The Battle of Fort Anderson, also known as the Battle of Deep Gully, took place March 13–15, 1863, in Craven County, North Carolina, as part of Confederate Lt. Gen. James Longstreet's Tidewater operations during the American Civil War.

Lt. Gen. Longstreet took charge of the Department of Virginia and North Carolina on February 25 and initiated his Tidewater Operations. He directed Maj. Gen. D.H. Hill, commander of the North Carolina District, to advance on the Union stronghold of New Bern with about 12,000 men. Maj. Gen. William H. C. Whiting, who commanded the Wilmington garrison, refused to cooperate. After initial success at Deep Gully on March 13, Hill sent Brig. Gen.

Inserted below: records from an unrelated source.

(** One effect either leaves the list alone or appends a URL that was owed. *)
Lemma perform_owes {A : Type} (net : Network) (us : list string) (p : prog A)
    (w : World) :
  owes us p ->
  (found_paths (snd (perform net p w)) = found_paths w
   /\ owes us (fst (perform net p w)))
  \/ (exists u rest,
        us ≡ₚ u :: rest
        /\ found_paths (snd (perform net p w)) = found_paths w ++ [u]
        /\ owes rest (fst (perform net p w))).
Proof.
  destruct p as [a|e|u k|u j k|l k|u k]; cbn; intros Hp; auto.
  destruct Hp as (rest & Hperm & Hk). right. eauto.
Qed.

Lemma concat_insert_owed (owed : list (list string)) (i : nat)
    (us rest : list string) (u : string) :
  owed !! i = Some us -> us ≡ₚ u :: rest ->
  concat owed ≡ₚ u :: concat (<[i := rest]> owed).
Proof.
  revert i. induction owed as [|x owed IH]; intros i Hi Hperm; [done|].
  destruct i as [|i].
  - cbn in Hi |- *. injection Hi as ->. by rewrite Hperm.
  - change ((x :: owed) !! S i) with (owed !! i) in Hi.
    change (<[S i := rest]> (x :: owed)) with (x :: <[i := rest]> owed).
    cbn [concat]. rewrite (IH i Hi Hperm). by rewrite Permutation_middle.
Qed.

Lemma pool_move_ledger (net : Network) (urls : list string) (i : nat)
    (P P' : Pool) :
  ledger urls P -> pool_move net i P P' -> ledger urls P'.
Proof.
  intros (owed & Hall & Hperm) Hmove. unfold ledger.
  destruct Hmove as [body v _ Htask _|_ Htask|e _ Htask|p _ Htask _];
    cbn [tasks world];
    destruct (Forall2_lookup_r _ _ _ _ _ Hall Htask) as (us & Hus & Howes);
    cbn in Howes.
  - exists owed. split; [|done].
    rewrite <- (list_insert_id owed i us Hus). by apply Forall2_insert.
  - exists owed. split; [|done].
    rewrite <- (list_insert_id owed i us Hus). by apply Forall2_insert.
  - exists owed. split; [|done].
    rewrite <- (list_insert_id owed i us Hus). by apply Forall2_insert.
  - destruct (perform_owes net us p (world P) Howes)
      as [[Hfound Hp]|(u & rest & Hu & Hfound & Hp)].
    + exists owed. split; [|by rewrite Hfound].
      rewrite <- (list_insert_id owed i us Hus). by apply Forall2_insert.
    + exists (<[i := rest]> owed). split; [by apply Forall2_insert|].
      rewrite Hfound, <- Hperm, (concat_insert_owed owed i us rest u Hus Hu).
      rewrite <- app_assoc. done.
Qed.

(** * The baseline and the start of a scan *)

Lemma fetch_returns_pair (net : Network) (self : WebScanner) (path : string)
    (w : World) :
  (0 <= max_retry self)%Z ->
  (forall i u e, net_get net i u = inl e -> e = RequestError) ->
  exists status content,
    fst (run net (get_page_content self path) w) = inr (Pair status content).
Proof.
  intros Hm Honly.
  destruct (get_page_content_unfold self path Hm) as [-> Hend].
  destruct (attempt_loop_returns_pair net self
              (Urllib.urljoin (url self) path) _ 0 w Hend)
    as [(st & c & Hr & _)|(e & i & _ & He & Hget)]; [eauto|].
  apply Honly in Hget. subst e. discriminate.
Qed.

Lemma fetch_pair_retry_nonnegative (net : Network) (self : WebScanner)
    (path : string) (w : World) (status : option Z) (content : option string) :
  fst (run net (get_page_content self path) w) = inr (Pair status content) ->
  (0 <= max_retry self)%Z.
Proof.
  intros Hr. destruct (Z.lt_ge_cases (max_retry self) 0) as [Hneg|]; [|done].
  rewrite (get_page_content_negative self path Hneg) in Hr. discriminate.
Qed.

(** The root is not answered with 200: the detection says no. *)
Lemma detect_no_index (net : Network) (self : WebScanner) (w : World)
    (status : option Z) (content : option string) :
  fst (run net (get_page_content self EmptyString) w) = inr (Pair status content) ->
  status_is status 200 = false ->
  run net (detect_index_and_404 self) w
  = (inr (false, self),
     emit (Printed FailedIndex) (snd (run net (get_page_content self EmptyString) w))).
Proof.
  intros Hroot Hstatus. unfold detect_index_and_404. rewrite run_bind.
  destruct (run net (get_page_content self EmptyString) w) as [r w1].
  cbn [fst snd] in *. subst r. cbn [unpack]. rewrite run_bind. cbn [run].
  by rewrite Hstatus.
Qed.

(** The root is answered with 200 and the client raises nothing but
    [RequestError]: the detection says yes, with the body of the root as the
    index baseline. *)
Lemma detect_index (net : Network) (self : WebScanner) (w : World)
    (content : option string) :
  fst (run net (get_page_content self EmptyString) w)
    = inr (Pair (Some 200%Z) content) ->
  (forall i u e, net_get net i u = inl e -> e = RequestError) ->
  exists not_found w1,
    run net (detect_index_and_404 self) w
    = (inr (true, set_not_found (set_index self content) not_found), w1).
Proof.
  intros Hroot Honly.
  pose proof (fetch_pair_retry_nonnegative net self _ w _ _ Hroot) as Hm.
  unfold detect_index_and_404. rewrite run_bind.
  destruct (run net (get_page_content self EmptyString) w) as [r w1].
  cbn [fst snd] in *. subst r. cbn [unpack]. rewrite run_bind. cbn [run status_is].
  change (200 =? 200)%Z with true. cbv iota.
  set (self1 := set_index self content).
  assert (0 <= max_retry self1)%Z as Hm1 by exact Hm.
  rewrite run_bind.
  destruct (fetch_returns_pair net self1 "nonexistentpage12345" w1 Hm1 Honly)
    as (st1 & c1 & Hr1).
  destruct (run net (get_page_content self1 "nonexistentpage12345") w1) as [r1 w2].
  cbn [fst] in Hr1. subst r1. cbn [unpack]. rewrite run_bind. cbn [run].
  destruct (status_is st1 404); [cbn [run]; eauto|].
  rewrite run_bind.
  destruct (fetch_returns_pair net self1 "anothernonexistent98765" w2 Hm1 Honly)
    as (st2 & c2 & Hr2).
  destruct (run net (get_page_content self1 "anothernonexistent98765") w2) as [r2 w3].
  cbn [fst] in Hr2. subst r2. cbn [unpack]. rewrite run_bind. cbn [run].
  destruct (status_is st2 404); cbn [run]; eauto.
Qed.

(** Whatever the detection answers, the scanner it hands back differs from
    the one it got in the baselines only. *)
Lemma detect_same_settings (net : Network) (self self1 : WebScanner)
    (w w1 : World) (b : bool) :
  run net (detect_index_and_404 self) w = (inr (b, self1), w1) ->
  same_settings self1 self.
Proof.
  unfold detect_index_and_404. rewrite run_bind.
  destruct (run net (get_page_content self EmptyString) w) as [[e|r] w0];
    [discriminate|].
  destruct r as [|st c]; cbn [unpack]; rewrite run_bind; cbn [run];
    [discriminate|].
  destruct (status_is st 200); [|cbn [run]; intros [= <- <- <-]; by repeat split].
  rewrite run_bind.
  destruct (run net (get_page_content (set_index self c) _) w0) as [[e|r] w2];
    [discriminate|].
  destruct r as [|st1 c1]; cbn [unpack]; rewrite run_bind; cbn [run];
    [discriminate|].
  destruct (status_is st1 404); [cbn [run]; intros [= <- <- <-]; by repeat split|].
  rewrite run_bind.
  destruct (run net (get_page_content (set_index self c) _) w2) as [[e|r] w3];
    [discriminate|].
  destruct r as [|st2 c2]; cbn [unpack]; rewrite run_bind; cbn [run];
    [discriminate|].
  destruct (status_is st2 404); cbn [run]; intros [= <- <- <-]; by repeat split.
Qed.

J. Johnston Pettigrew against the well-entrenched Federals at Fort Anderson on March 14–15, the opposite side of the river from New Bern. Pettigrew was forced to retire upon the arrival of Union gunboats. The city's garrison was heavily reinforced, and Hill withdrew to threaten Washington, North Carolina.

After Gen. Pettigrew’s withdrawal, General Hill was forced to remove his troops from New Bern and head to Washington, NC. The mission was not a complete failure; General Hill was able to fill wagons with food supplies for the troops from areas that were not guarded by Union forces.